Pavitt’s fighting the VA. She’s fighting Davis. She even had a disagreement with the local chapter of NORML, the National Organization for the Reform of Marijuana Laws, which, she says, “ditched” her after she asked for their support.

Rather than be angry and become disillusioned, Pavitt stayed angry and got involved in a way that’s all-too-relatable. “I’m not planning on probably being governor. I just wanted to screw with them.” But even Pavitt follows the rules. Her campaign flyers, which she’ll pass out soon, are all stamped with “Political Ad Paid for by: Sarah M. Pavitt,” as is required by law. “If you don’t take care of it, they fine you $5,000. I’m trying to do everything legal.”

If she does get elected, Pavitt said she will “light that bong up and tell everybody they can smoke marijuana.” And if she doesn’t? “I’m going to lay up [on my new deck] naked and smoke marijuana.”

In other words, no matter the final tally, a campaign promise will be kept for once.

Like Pavitt, Glass knows she probably won’t win. When asked if she is prepared for an almost certain defeat, she relents. “I’ll say I’m a long shot. We’re going to do the best we can and hope for the best and then we’ll just keeping fighting the fight.”

At the very least, Glass expects to do better than 2010’s 2.18 percent. But doing better is still an almost assured loss. Why do it? Glass did not hesitate.

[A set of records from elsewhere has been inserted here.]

(** A turn of the only task of [p] *)
Lemma exact_turn a id t s s' :
  cm_ok s → exact (t_peer t) s → tasks s !! id = Some t → task_turn a id t s = Some s' → exact (t_peer t) s'.
Proof.
  intros Hs Hex Ht Hrun. destruct (ok_task _ Hs _ _ Ht) as (conn & Hc & _).
  destruct (Hex _ _ Ht eq_refl) as [Hone Htr]. rewrite Hc in Htr. simpl in Htr.
  assert (∀ o s1, tasks s1 = tasks s → (∀ t', o = Some t' → connections s1 !! t_peer t ≫= tracked_client = held t') →
    exact (t_peer t) (put_task id o s1)) as Hput.
  { intros o s1 E1 E2 id' t' Ht' Hp'. unfold put_task in *. cbn [tasks connections] in *. rewrite E1 in *.
    assert (id' = id ∧ o = Some t') as [-> ->].
    { destruct o as [t0|].
      - apply lookup_insert_Some in Ht' as [[<- <-]|[N H]]; [done|]. destruct N. symmetry. by eapply Hone.
      - apply lookup_delete_Some in Ht' as [N H]. destruct N. symmetry. by eapply Hone. }
    split; [|by apply E2]. intros id' t0 [[<- _]|[_ H]]%lookup_insert_Some Hp0; [done|by eapply Hone]. }
  unfold task_turn, drop_client in Hrun. unfold held in Htr.
  assert (∀ t', loop_head t = Some t' → held t' = None) as Hl by (by intros t' (_ & _ & ?)%loop_head_same).
  destruct (t_await t) eqn:Ea; destruct a as [| | |[]|[]|ok|]; try done; try (case_bool_decide; [|done]);
    rewrite ?(set_tracked_run _ _ conn) in Hrun by done;
    injection Hrun as <-; (apply Hput; [done|]);
    cbn [broadcast set_connection connections fresh snd]; rewrite ?lookup_insert_eq, ?Hc; simpl;
    intros t'; first [intros H; rewrite (Hl _ H); by rewrite ?Htr|by intros [= <-]; rewrite ?Htr].
Qed.

Lemma exact_step p e s s' :
  cm_ok s → (e = KeepPeerConnected p ∨ e = KeepAllConnected → settled p s) → cm_step e s = Some s' →
  exact p s → exact p s'.
Proof.
  intros Hs Hset Hrun Hex. destruct e as [| |q|q|peers|id a]; simpl in Hrun.
  - injection Hrun as <-. apply exact_keep_all; [done| |done]. apply Hset. by right.
  - by injection Hrun as <-.
  - injection Hrun as <-. destruct (is_connectable s q); [|done]. destruct (decide (q = p)) as [->|Hne].
    + apply exact_keep; [done| |done]. apply Hset. by left.
    + eapply exact_other; [|done]. by apply keep_other.
  - injection Hrun as <-. unfold disconnect_peer. by destruct (connections s !! q).
  - by injection Hrun as <-.
  - destruct (tasks s !! id) as [t|] eqn:Ht; [|done]. simpl in Hrun. destruct (decide (t_peer t = p)) as [<-|Hne].
    + by eapply exact_turn.
    + eapply exact_other; [|done]. by eapply turn_other.
Qed.

(** C26: when a peer is only connected again after the task that was told to stop has
    stopped, an operation for that peer is given the connection that its task has
    made, from its check on and until it ends, and none at other times. *)
Theorem tracked_while_up addresses p es s
  (Hrun : cm_run es (app_new addresses) = Some s) (Hes : restarts_settled p es (app_new addresses)) :
  match first_connected_peer s [p] with
  | Some (q, c) => ∃ id t, tasks s !! id = Some t ∧ t_peer t = p ∧ held t = Some c
  | None => ∀ id t, tasks s !! id = Some t → t_peer t = p → held t = None
  end.
Proof.
  assert (exact p s) as Hex.
  { assert (exact p (app_new addresses)) as H0 by (intros id t H; simplify_map_eq/=).
    pose proof (app_new_ok addresses) as Hok. revert Hrun Hes H0 Hok. generalize (app_new addresses).
    induction es as [|e es IH]; intros s0; simpl; [by intros [= <-]|].
    destruct (cm_step e s0) as [s1|] eqn:E; [|done]. simpl. intros Hrun [Hset Hes] Hex Hok.
    apply (IH s1 Hrun); [by apply Hes|by eapply exact_step|by eapply step_ok]. }
  pose proof (run_ok es _ s (app_new_ok addresses) Hrun) as Hs. simpl.
  destruct (connections s !! p ≫= tracked_client) as [c|] eqn:E.
  - destruct (connections s !! p) as [conn|] eqn:Ec; [|done]. by eapply ok_client.
  - intros id t Ht Hp. destruct (Hex _ _ Ht Hp) as [_ H]. congruence.
Qed.

(** The only task of [p], which nothing tells to stop, holds a connection that is not
    tracked. *)
Definition hidden p id c s : Prop :=
  (∃ t, tasks s !! id = Some t ∧ t_peer t = p ∧ t_await t = UntilShutdown c ∧ t_cancel t ∉ cancelled s) ∧
  (∀ id' t', tasks s !! id' = Some t' → t_peer t' = p → id' = id) ∧
  ∃ conn, connections s !! p = Some conn ∧ tracked_client conn = None.

Lemma hidden_other p id c s s' : same_peer p s s' → cancelled s' = cancelled s → hidden p id c s → hidden p id c s'.
Proof.
  intros [E1 E2] Ec [(t & H1 & H2 & H3 & H4) [H5 H6]]. unfold hidden. rewrite E1, Ec. split_and!; [| |done].
  - exists t. split; [by apply E2|done].
  - intros id' t' Ht' Hp. apply E2 in Ht'; [|done]. by eapply H5.
Qed.

Lemma hidden_keep p id c s : cm_ok s → hidden p id c s → keep_peer_connected p s = s.
Proof.
  intros Hs [(t & H1 & H2 & H3 & H4) (H5 & conn & H6 & H7)]. unfold keep_peer_connected, entry. rewrite H6.
  destruct (ok_task _ Hs _ _ H1) as (conn' & Hc & [[Et Er]|[? _]]); [|done]. rewrite H2, H6 in Hc. injection Hc as <-.
  rewrite bool_decide_false by (by rewrite <- Et). rewrite Er, bool_decide_true by by eexists. done.
Qed.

“I will not except failure. I can’t accept failure. You know people of the Alamo were a long shot and they didn’t make it but they set the ground for the Texas Revolution and changed the course of history,” she said, describing, too, with poetic flair, the Texas Army Rangers who scaled Pointe du Hoc on D-Day. “And so that’s another thing in our Texas history. We just don’t accept long odds as a reason not to try.”

Had that answer been uttered by a “real” candidate, it would almost certainly come off as cynical claptrap. Coming from a true underdog, however, it almost gives hope to the idea of democracy, that Great American Brawl.